_EXERCISE_: Write out, from the entries below, exactly the lines that run between the lines holding "apply (filter_pixels_membership true true" and "list_sum (map snd (fold_left", inclusive, and stop there.

_STORED DATA_:
Segment Open
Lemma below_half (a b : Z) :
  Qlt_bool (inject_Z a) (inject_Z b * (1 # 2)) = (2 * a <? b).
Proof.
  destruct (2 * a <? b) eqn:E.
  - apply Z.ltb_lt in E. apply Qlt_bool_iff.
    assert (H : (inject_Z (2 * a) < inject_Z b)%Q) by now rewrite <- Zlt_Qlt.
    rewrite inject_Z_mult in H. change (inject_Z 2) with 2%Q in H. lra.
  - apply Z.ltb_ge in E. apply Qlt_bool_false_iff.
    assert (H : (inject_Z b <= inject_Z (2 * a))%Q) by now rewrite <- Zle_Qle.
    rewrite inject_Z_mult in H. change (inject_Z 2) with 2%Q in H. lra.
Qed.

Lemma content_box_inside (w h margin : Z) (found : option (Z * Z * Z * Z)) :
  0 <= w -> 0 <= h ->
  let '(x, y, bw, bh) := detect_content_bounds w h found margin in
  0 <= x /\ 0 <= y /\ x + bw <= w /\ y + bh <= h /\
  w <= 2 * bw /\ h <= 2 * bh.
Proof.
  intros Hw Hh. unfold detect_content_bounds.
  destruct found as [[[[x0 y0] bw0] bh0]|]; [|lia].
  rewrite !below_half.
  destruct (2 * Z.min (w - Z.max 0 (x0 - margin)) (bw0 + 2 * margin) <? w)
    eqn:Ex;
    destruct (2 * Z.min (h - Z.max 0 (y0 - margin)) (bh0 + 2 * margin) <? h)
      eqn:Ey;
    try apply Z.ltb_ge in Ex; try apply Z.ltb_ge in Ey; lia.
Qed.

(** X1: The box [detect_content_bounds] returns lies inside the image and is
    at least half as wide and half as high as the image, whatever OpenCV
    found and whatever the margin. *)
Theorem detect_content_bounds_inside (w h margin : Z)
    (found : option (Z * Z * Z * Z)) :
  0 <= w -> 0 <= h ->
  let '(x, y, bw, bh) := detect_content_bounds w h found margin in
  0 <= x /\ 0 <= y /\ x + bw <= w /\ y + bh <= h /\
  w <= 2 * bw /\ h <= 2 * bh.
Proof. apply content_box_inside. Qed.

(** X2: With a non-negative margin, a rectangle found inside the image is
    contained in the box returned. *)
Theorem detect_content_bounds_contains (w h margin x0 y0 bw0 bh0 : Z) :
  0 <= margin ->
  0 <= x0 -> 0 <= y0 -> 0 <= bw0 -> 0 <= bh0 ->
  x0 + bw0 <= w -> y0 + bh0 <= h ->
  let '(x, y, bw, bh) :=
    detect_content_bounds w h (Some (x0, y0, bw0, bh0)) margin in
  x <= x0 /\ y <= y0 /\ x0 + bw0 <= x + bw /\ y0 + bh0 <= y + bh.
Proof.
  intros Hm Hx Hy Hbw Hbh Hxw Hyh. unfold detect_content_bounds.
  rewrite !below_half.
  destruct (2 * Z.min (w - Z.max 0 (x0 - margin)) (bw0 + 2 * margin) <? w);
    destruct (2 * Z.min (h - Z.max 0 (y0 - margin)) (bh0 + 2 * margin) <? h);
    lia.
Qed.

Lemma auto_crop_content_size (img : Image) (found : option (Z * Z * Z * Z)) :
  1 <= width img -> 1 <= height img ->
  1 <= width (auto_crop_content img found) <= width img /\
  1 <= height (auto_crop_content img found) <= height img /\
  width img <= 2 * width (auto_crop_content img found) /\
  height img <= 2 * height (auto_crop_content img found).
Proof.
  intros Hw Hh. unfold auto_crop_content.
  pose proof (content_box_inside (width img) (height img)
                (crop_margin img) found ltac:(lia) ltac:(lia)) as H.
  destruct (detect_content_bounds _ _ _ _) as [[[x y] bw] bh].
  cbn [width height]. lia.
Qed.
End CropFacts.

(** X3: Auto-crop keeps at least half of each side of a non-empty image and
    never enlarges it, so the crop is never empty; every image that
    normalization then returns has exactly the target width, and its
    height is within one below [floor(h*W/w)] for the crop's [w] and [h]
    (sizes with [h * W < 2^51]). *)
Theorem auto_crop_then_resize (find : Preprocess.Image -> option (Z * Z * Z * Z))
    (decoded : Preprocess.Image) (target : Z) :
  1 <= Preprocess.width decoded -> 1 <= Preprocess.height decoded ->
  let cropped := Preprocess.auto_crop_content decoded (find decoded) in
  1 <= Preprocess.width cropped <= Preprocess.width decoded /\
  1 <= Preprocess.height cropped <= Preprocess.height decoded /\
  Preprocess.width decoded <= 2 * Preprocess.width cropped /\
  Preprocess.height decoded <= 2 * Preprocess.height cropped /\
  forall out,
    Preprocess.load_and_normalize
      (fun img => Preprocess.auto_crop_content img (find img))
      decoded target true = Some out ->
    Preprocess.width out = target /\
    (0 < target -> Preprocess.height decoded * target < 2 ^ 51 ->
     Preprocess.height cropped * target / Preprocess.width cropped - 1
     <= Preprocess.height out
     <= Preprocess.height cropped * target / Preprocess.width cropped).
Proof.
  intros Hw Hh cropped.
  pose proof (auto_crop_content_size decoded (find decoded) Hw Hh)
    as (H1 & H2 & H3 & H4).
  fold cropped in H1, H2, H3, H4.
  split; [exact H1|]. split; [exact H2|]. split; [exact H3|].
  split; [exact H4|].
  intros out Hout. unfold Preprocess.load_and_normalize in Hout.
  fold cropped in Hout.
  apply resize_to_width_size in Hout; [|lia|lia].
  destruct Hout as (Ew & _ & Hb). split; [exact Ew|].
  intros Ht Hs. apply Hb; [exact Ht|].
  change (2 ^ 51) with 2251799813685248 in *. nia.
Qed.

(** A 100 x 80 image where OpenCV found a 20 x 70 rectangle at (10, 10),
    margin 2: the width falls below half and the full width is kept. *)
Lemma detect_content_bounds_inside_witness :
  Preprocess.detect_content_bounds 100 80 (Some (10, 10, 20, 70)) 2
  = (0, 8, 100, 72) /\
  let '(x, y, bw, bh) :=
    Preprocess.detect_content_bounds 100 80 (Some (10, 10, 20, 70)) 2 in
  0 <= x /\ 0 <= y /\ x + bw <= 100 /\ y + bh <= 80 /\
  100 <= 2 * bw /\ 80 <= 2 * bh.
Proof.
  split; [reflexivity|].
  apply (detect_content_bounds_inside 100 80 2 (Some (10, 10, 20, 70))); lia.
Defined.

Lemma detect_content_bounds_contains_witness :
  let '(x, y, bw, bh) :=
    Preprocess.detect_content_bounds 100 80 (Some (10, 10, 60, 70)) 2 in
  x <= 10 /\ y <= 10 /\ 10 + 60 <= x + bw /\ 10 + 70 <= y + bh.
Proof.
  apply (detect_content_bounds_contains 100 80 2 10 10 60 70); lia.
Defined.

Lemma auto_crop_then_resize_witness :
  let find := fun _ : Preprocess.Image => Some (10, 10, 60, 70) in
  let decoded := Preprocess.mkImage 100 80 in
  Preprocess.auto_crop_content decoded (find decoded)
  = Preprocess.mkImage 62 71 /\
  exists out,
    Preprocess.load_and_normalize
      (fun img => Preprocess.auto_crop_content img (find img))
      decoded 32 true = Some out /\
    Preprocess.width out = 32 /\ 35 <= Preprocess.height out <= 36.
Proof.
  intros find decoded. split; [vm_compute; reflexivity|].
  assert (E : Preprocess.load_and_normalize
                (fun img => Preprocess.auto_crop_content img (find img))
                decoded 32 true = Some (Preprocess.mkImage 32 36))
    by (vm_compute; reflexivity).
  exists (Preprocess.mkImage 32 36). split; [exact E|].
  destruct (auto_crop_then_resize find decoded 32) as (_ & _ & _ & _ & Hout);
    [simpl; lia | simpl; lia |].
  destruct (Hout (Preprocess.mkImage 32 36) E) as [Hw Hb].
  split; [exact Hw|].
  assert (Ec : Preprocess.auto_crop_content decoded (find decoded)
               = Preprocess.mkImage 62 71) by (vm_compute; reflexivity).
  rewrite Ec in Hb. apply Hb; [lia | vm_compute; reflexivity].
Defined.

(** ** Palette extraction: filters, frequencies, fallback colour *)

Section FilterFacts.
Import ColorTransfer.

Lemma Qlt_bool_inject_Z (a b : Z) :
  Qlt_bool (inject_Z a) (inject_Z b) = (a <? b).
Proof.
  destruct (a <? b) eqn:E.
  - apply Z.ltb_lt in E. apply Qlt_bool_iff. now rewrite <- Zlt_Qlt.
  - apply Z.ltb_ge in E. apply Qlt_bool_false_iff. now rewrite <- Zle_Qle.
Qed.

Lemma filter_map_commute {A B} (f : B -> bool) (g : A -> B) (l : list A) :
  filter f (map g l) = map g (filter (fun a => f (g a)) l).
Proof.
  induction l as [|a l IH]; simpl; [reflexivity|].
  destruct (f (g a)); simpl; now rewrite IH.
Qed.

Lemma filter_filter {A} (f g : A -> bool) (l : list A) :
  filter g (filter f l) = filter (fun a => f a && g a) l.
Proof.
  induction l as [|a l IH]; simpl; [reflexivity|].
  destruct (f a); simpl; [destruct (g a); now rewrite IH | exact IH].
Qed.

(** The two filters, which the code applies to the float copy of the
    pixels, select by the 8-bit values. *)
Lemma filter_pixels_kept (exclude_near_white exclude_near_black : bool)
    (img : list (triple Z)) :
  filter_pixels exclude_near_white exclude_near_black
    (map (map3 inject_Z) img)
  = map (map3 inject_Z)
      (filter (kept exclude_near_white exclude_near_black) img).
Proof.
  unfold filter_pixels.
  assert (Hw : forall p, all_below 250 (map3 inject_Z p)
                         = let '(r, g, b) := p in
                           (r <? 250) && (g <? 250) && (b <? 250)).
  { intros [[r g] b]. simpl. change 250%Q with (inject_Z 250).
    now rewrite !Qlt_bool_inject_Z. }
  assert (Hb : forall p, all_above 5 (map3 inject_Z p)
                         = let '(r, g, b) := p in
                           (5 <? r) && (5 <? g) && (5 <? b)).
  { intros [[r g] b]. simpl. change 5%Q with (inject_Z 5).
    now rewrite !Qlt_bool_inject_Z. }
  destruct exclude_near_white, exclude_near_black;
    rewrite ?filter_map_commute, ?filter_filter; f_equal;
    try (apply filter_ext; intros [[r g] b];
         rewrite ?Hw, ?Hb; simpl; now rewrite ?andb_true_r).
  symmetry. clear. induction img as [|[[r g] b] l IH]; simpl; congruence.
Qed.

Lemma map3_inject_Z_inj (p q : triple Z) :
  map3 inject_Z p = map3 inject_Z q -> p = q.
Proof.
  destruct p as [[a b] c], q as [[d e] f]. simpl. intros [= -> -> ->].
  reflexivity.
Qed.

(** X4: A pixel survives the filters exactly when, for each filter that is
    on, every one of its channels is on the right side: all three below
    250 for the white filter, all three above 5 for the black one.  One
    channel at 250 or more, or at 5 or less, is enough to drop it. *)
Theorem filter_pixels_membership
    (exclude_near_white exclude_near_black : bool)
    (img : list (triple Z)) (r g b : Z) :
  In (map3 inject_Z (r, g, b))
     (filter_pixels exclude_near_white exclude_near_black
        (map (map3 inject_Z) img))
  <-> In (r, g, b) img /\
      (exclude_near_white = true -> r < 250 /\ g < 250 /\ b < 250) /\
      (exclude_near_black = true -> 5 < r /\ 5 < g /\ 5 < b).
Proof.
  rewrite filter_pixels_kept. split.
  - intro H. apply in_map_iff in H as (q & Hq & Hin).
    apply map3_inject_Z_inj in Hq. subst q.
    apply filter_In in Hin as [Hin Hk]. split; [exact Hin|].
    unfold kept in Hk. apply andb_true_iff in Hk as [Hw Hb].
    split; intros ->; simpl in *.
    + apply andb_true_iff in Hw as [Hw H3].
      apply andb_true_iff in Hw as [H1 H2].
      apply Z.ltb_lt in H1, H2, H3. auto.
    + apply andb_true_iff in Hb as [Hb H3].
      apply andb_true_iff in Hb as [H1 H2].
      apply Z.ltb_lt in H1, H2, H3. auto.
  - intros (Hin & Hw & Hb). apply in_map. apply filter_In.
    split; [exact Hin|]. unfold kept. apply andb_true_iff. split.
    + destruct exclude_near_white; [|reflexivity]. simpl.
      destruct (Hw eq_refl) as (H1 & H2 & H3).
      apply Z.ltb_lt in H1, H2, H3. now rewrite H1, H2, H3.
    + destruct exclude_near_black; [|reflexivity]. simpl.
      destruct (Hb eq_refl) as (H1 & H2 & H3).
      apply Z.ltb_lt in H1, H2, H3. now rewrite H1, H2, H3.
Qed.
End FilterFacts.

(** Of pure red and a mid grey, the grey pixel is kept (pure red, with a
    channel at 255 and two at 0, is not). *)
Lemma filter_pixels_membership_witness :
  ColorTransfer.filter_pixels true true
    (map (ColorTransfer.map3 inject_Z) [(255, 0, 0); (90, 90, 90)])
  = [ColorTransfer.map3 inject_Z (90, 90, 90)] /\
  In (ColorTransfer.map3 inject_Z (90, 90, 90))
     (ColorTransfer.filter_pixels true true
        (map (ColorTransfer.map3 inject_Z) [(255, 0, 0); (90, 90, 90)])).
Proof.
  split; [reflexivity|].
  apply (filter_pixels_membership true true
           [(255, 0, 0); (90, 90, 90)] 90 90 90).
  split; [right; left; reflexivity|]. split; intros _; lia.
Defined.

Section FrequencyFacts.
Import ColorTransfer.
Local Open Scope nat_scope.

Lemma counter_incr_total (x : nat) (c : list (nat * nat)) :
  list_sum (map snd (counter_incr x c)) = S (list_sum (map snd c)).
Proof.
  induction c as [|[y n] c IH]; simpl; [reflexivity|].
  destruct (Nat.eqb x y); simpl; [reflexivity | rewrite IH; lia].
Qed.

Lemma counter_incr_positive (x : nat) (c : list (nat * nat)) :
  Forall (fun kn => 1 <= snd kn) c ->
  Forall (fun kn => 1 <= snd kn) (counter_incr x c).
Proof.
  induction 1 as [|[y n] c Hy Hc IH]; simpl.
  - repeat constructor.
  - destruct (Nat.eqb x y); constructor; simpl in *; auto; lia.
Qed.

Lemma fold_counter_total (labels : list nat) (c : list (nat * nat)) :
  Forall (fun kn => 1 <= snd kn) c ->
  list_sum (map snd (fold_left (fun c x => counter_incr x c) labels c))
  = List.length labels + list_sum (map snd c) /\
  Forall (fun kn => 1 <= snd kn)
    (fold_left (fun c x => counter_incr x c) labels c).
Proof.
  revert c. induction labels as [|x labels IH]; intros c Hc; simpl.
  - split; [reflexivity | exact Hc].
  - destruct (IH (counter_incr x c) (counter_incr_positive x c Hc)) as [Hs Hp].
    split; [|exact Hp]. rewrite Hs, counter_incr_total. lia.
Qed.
Segment Closed
_SOLUTION FOR THIS PROBLEM_:
  apply (filter_pixels_membership true true
           [(255, 0, 0); (90, 90, 90)] 90 90 90).
  split; [right; left; reflexivity|]. split; intros _; lia.
Defined.

Section FrequencyFacts.
Import ColorTransfer.
Local Open Scope nat_scope.

Lemma counter_incr_total (x : nat) (c : list (nat * nat)) :
  list_sum (map snd (counter_incr x c)) = S (list_sum (map snd c)).
Proof.
  induction c as [|[y n] c IH]; simpl; [reflexivity|].
  destruct (Nat.eqb x y); simpl; [reflexivity | rewrite IH; lia].
Qed.

Lemma counter_incr_positive (x : nat) (c : list (nat * nat)) :
  Forall (fun kn => 1 <= snd kn) c ->
  Forall (fun kn => 1 <= snd kn) (counter_incr x c).
Proof.
  induction 1 as [|[y n] c Hy Hc IH]; simpl.
  - repeat constructor.
  - destruct (Nat.eqb x y); constructor; simpl in *; auto; lia.
Qed.

Lemma fold_counter_total (labels : list nat) (c : list (nat * nat)) :
  Forall (fun kn => 1 <= snd kn) c ->
  list_sum (map snd (fold_left (fun c x => counter_incr x c) labels c))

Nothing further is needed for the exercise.